1929 Our Gang short film

Railroadin' is an Our Gang short comedy film, the 88th in the series, directed by Robert F. McGowan. It is the second film in the series to be produced with sound.

==Plot==

Railroadin (1929)

The gang is playing around the railroad station, and Joe and Chubby's engineer father lectures them for playing in such a dangerous area. After the father leaves, a crazy man named Loco Joe starts a train with most of the kids aboard, except Farina, who is nearly flattened several times. When Farina manages to climb aboard, the kids unsuccessfully attempt to stop the runaway train, which crashes into a grocery truck. The entire incident is revealed to be Farina's dream.

==Production notes==
Railroadin' is a partial remake of The Sun Down Limited. The film marks the first appearance of Norman Chaney as "Chubby", having won a national contest to replace Joe Cobb as the Our Gang "fat kid".

==Lost soundtrack==
Like many early sound films, Railroadin' was recorded using a sound-on-disc synchronization process. The soundtracks for the film were held on separate phonographic records that would be played by a projectionist synchronously with the film.

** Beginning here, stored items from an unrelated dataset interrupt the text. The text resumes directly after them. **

(** Flushing keeps the live pages: from a sealed write buffer without writers a
    page file is built; every page record of the buffer that is not a tombstone and
    that the buffer does not deallocate itself can be read back through the new page
    group, with exactly its bytes; the group has no other pages; and the pages of
    other groups that the buffer deallocates are handed on, none lost and none
    added. *)
Theorem flush_writes_live_pages w s rs file_id (file : W) use_direct compression checksum_type :
  flush_ok w s rs file compression checksum_type ->
  let g := wb_group_id w in
  let records := live_from g 0 rs in
  exists deallocs group info f,
    build_page_file alloc io_fuel w file_id file use_direct compression checksum_type = Ok (deallocs, group, info, f) /\
    sw_content f = file_bytes compression checksum_type [flush_group g rs] (all_deallocs [flush_group g rs] []) /\
    deallocs = base.filter (λ v, wrap32 (Z.shiftr v 32) <> g) (dealloc_addrs records) /\
    total_pages (pg_meta group) = length (flush_pages (own_pages g records) records) /\
    fm_referenced_groups (fi_meta info) = list_to_set ((λ v, wrap32 (Z.shiftr v 32)) <$> deallocs) /\
    forall addr header page, (addr, header, RecPage page) ∈ records -> rh_is_tombstone header = false ->
      wrap32 addr ∉ own_pages g records ->
    exists handle, get_page_handle addr group = Ok (Some handle) /\
      forall r : FileReader R, fr_repr io_fuel r (sw_content f) ->
      exists r', read_file_page_from_reader alloc io_fuel (fi_meta info) handle r = (Ok page, r').
Proof using Halloc H0.
  intros Hok g records. pose proof (flush_file_ok w s rs file compression checksum_type Hok) as Hfile.
  destruct Hok as [Hw Hwf Hf _ _ _ _ _ _].
  destruct (write_file_ok alloc io_fuel Halloc file_id file use_direct DEFAULT_BLOCK_SIZE compression checksum_type _ file_id Hfile) as (f & E & Hc).
  set (spec := flush_group (wb_group_id w) rs) in *. set (pgs := groups_fold _ _ _ 0 [spec] ∅) in E.
  set (group := written_group compression checksum_type file_id 0 spec).
  assert (Hgr : pgs !! g = Some group) by (unfold pgs; cbn [groups_fold]; apply lookup_insert_eq).
  rewrite (build_page_file_write w s rs) by done. fold spec. rewrite E. cbn [mbind res_bind]. fold g. rewrite Hgr. cbn [expect mbind res_bind].
  eexists _, _, _, f. split; [done|]. split; [exact Hc|]. split; [done|]. split; [|split].
  - unfold group, written_group, page_group_new. cbn [pg_meta]. pose proof (fk_groups _ _ _ _ _ _ Hfile) as [Hp _].
    unfold total_pages, written_meta, group_meta. cbn [pgm_page_meta_map].
    rewrite (meta_map_size (gs_id spec)) by (rewrite page_entries_keys; apply Hp). apply length_page_entries.
  - cbn [fi_meta fm_referenced_groups]. unfold get_referenced_groups, split_page_addr. cbn [fst]. apply set_eq. intros x.
    rewrite !elem_of_list_to_set, !list_elem_of_fmap. unfold all_deallocs. cbn [foldl].
    split; intros (v & -> & Hv); exists v; (split; [done|]).
    + apply bset_extend_elem in Hv as [Hv|Hv]; [done|by apply not_elem_of_nil in Hv].
    + apply bset_extend_elem. by left.
  - intros addr header page Hin Ht Hskip.
    assert (Hp : mkPageSpec (rh_page_id header) addr (page_info page) page ∈ gs_pages spec).
    { cbn [spec flush_group gs_pages]. unfold flush_pages. apply list_elem_of_omap. exists (addr, header, RecPage page).
      split; [exact Hin|]. cbn. rewrite Ht, bool_decide_false by done. done. }
    edestruct (page_handle_reads (R := R) alloc io_fuel Halloc file_id file DEFAULT_BLOCK_SIZE compression checksum_type [spec] spec _
      (mkFileMeta file_id (length (file_bytes compression checksum_type [spec] (all_deallocs [spec] []))) DEFAULT_BLOCK_SIZE checksum_type compression
        (get_referenced_groups (all_deallocs [spec] [])) (pg_meta <$> pgs)) Hfile ltac:(by left) Hp) as (group' & handle & Hg' & _ & Hh & Hr); [|done|done|].
    { cbn [sp_content]. destruct (live_from_rec g 0 rs _ Hin) as (r & Hr & Eh & Er). rewrite Forall_forall in Hwf.
      destruct (Hwf r Hr) as [(_ & _ & Hb & _) _]. unfold rec_ref in Er. cbn [snd] in Er.
      destruct (r_flags r =? _); [injection Er as <-; lia|]. by destruct (r_flags r =? _). }
    change (gs_id spec) with g in Hg'. fold pgs in Hg'. assert (group' = group) as -> by congruence.
    exists handle. split; [exact Hh|]. intros r. rewrite Hc. apply Hr.
Qed.
End file.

The film's sound discs went missing at MGM in the 1940s, and only the film negative survived. When MGM sold Hal Roach the catalog of Our Gang films produced at his studio, Roach acquired only the picture element of Railroadin'. Because of its lack of sound, the short was never included in any of the Little Rascals theatrical reissues or television-distribution packages.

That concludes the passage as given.